Le pedí un taxi por teléfono y literalmente tuve que echarlo de casa a empujones. No dejaba de intentar abrazarme y darme besos por toda la cara. Yo hacía todo tipo de muecas y aspavientos para esquivar sus intentos de abrazarme, besarme o Dios sabe lo que intentaba hacer. En cuanto se marchó, volví a desplomarme en el sofá. Unos cinco minutos después recibí un mensaje de él en mi móvil: “¿Estás segura? Sólo quiero que vuelvas a correrte. Eso es todo”.

Pero ¿qué demonios le habría hecho pensar que había conseguido que me corriera la primera vez? No le contesté. Seis minutos después recibí otro mensaje: “Vaya, fantástico. La historia de mi vida. Ja, ja. Hablamos pronto, espero”.

Tampoco contesté. Ocho minutos después recibí un tercer mensaje: “Eh, en serio, has estado fantástica. Espero que me llames pronto”. Me bebí el vino y al final me quedé dormida en el sofá. El teléfono me despertó varias horas después, alrededor de la una de la madrugada. ¡Era él! Pulsé la tecla de “ignorar llamada” con más ímpetu del que le había puesto jamás en mi vida. Vi que tenía otros dos mensajes de texto nuevos. Uno era de las 23:54, unas dos horas y media después de que se hubiera marchado de mi casa. Decía: “¿Sigues despierta? Apuesto a que sí… Llámame”.El otro era un autorretrato de Dick en el que aparecía completamente desnudo, salvo por una pajarita. El texto decía: “Me gustas mucho”. Joder. Había encargado una violación y me habían servido un plasta. Algo pasadas las tres de la madrugada recibí el último mensaje de texto de la noche: “¿Estás despierta? Te echo de menos”.

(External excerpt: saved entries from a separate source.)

(** X3: an entry whose time stamp is outside the range of a Date makes a
    bucket dated "Invalid Date"; this bucket is always empty, and the
    entry is shown in no bucket at all. *)
Theorem out_of_range_entry_gives_empty_bucket (browser : Browser)
    (entries : list WeatherEntry) (entry : WeatherEntry) :
  In entry entries ->
  JsDate.maxTime < Z.abs (dt entry * 1000) ->
  In (mkDailyWeather "Invalid Date" []) (dailyBuckets browser entries)
  /\ forall bucket,
       In bucket (dailyBuckets browser entries) ->
       ~ In entry (weatherEntries bucket).
Proof.
  intros Hin Hrange.
  assert (Hmake : JsDate.make (dt entry * 1000) = None).
  { unfold JsDate.make, JsDate.TimeClip.
    destruct (Z.abs (dt entry * 1000) <=? JsDate.maxTime) eqn:E;
      [lia | reflexivity]. }
  assert (Hkey : dateKey browser entry = "Invalid Date")
    by (unfold dateKey; now rewrite Hmake).
  split.
  - rewrite dailyBuckets_spec. apply in_map_iff. exists "Invalid Date".
    split.
    + f_equal. unfold keptOn.
      destruct (filter _ entries) as [|e es] eqn:F; [reflexivity|].
      assert (He : In e (e :: es)) by now left.
      rewrite <- F in He. apply filter_In in He. destruct He as [_ He].
      apply andb_true_iff in He. destruct He as [Hday Hw].
      apply String.eqb_eq in Hday.
      rewrite (invalid_date_not_wanted browser e Hday) in Hw. discriminate.
    + apply firstSeen_In. rewrite <- Hkey. now apply in_map.
  - intros bucket Hb He. apply dailyBuckets_In in Hb. destruct Hb as [_ Hb].
    rewrite Hb in He. apply filter_In in He. destruct He as [_ He].
    apply andb_true_iff in He. destruct He as [_ Hw].
    rewrite (invalid_date_not_wanted browser entry Hkey) in Hw. discriminate.
Qed.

Por la mañana consulté mi correo electrónico. ¿Y qué me encontré? ¡A Dick en el buzón de entrada! Me había escrito: “Eh, damita, perdona por llamarte tantas veces anoche. Creo que estaba más borracho de lo que pensaba. Pero, de verdad, eres genial y me gustaría volver a verte. Deberíamos quedar otro día. XXX”.Le contesté con un escueto: “Sí, yo también estaba muy borracha. Cuídate”. Me pareció una despedida bastante clara.¿Quién creéis que me telefoneó dos días después? Pues sí, Mr. Puto Lapa. No he vuelto a coger ninguna de sus llamadas, ni le he contestado a ningún mensaje de móvil ni a ningún correo electrónico. Pero ¿sabéis qué es lo que más me molesta? Que la gente no se corta en acusar a las tías de involucrarse emocionalmente en cuanto se acuestan con un tío. Sin embargo, yo nunca he oído hablar de ninguna puta que haya intentado quedar con un cliente gratis porque le ha gustado mucho.